> **What the exercise asks**
Say how many lines in the material below contain the word "mret", giving the number alone.
--- Material for the task ---
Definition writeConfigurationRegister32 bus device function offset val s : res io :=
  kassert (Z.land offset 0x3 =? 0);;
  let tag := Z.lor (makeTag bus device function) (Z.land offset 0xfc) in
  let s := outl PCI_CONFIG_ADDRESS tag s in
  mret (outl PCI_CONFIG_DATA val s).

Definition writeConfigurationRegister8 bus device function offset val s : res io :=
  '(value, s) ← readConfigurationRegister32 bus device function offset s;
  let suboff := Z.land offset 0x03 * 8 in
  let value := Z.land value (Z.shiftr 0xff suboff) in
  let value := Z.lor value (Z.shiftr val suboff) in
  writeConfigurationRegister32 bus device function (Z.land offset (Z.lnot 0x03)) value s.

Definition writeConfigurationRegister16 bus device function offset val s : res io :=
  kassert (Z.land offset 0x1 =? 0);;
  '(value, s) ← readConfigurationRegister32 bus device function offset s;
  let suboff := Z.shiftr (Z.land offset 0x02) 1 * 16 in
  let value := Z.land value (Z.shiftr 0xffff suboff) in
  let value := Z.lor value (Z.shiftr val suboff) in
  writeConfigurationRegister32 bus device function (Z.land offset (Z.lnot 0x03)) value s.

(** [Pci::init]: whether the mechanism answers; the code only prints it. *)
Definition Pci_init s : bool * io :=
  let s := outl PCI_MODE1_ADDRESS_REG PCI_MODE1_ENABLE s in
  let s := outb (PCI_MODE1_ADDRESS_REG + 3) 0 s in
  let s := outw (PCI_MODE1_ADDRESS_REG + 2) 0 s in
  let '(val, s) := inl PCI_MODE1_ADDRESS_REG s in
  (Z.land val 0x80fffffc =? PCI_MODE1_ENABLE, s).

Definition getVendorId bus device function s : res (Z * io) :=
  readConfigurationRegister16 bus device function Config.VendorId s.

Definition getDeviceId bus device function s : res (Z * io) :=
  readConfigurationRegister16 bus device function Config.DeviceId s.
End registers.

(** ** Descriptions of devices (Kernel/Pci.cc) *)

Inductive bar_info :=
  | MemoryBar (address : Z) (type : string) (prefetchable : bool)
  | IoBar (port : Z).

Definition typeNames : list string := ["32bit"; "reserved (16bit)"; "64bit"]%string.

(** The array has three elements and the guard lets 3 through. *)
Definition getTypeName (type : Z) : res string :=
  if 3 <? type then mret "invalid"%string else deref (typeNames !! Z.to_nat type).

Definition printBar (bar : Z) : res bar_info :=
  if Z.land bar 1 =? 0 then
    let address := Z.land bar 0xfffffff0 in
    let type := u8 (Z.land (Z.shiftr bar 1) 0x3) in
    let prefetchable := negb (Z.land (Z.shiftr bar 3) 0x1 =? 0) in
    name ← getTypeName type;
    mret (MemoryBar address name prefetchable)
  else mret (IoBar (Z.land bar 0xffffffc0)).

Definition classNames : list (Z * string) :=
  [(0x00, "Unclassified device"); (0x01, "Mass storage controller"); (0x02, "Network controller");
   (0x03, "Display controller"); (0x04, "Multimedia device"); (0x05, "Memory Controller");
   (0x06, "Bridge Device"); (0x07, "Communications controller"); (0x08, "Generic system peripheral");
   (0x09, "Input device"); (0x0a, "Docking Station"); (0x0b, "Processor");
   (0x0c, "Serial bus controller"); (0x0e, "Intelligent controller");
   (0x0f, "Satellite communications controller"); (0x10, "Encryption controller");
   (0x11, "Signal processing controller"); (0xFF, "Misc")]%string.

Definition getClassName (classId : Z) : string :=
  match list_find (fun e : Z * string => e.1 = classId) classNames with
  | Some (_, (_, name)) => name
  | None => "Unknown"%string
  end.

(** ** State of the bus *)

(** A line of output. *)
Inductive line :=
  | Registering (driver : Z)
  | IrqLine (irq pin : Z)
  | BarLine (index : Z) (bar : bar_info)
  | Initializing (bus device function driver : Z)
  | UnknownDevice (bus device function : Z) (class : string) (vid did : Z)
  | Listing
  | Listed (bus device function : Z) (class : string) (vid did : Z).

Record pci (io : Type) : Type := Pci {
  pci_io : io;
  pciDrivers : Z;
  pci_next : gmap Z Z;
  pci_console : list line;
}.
---
> **Answer section**
4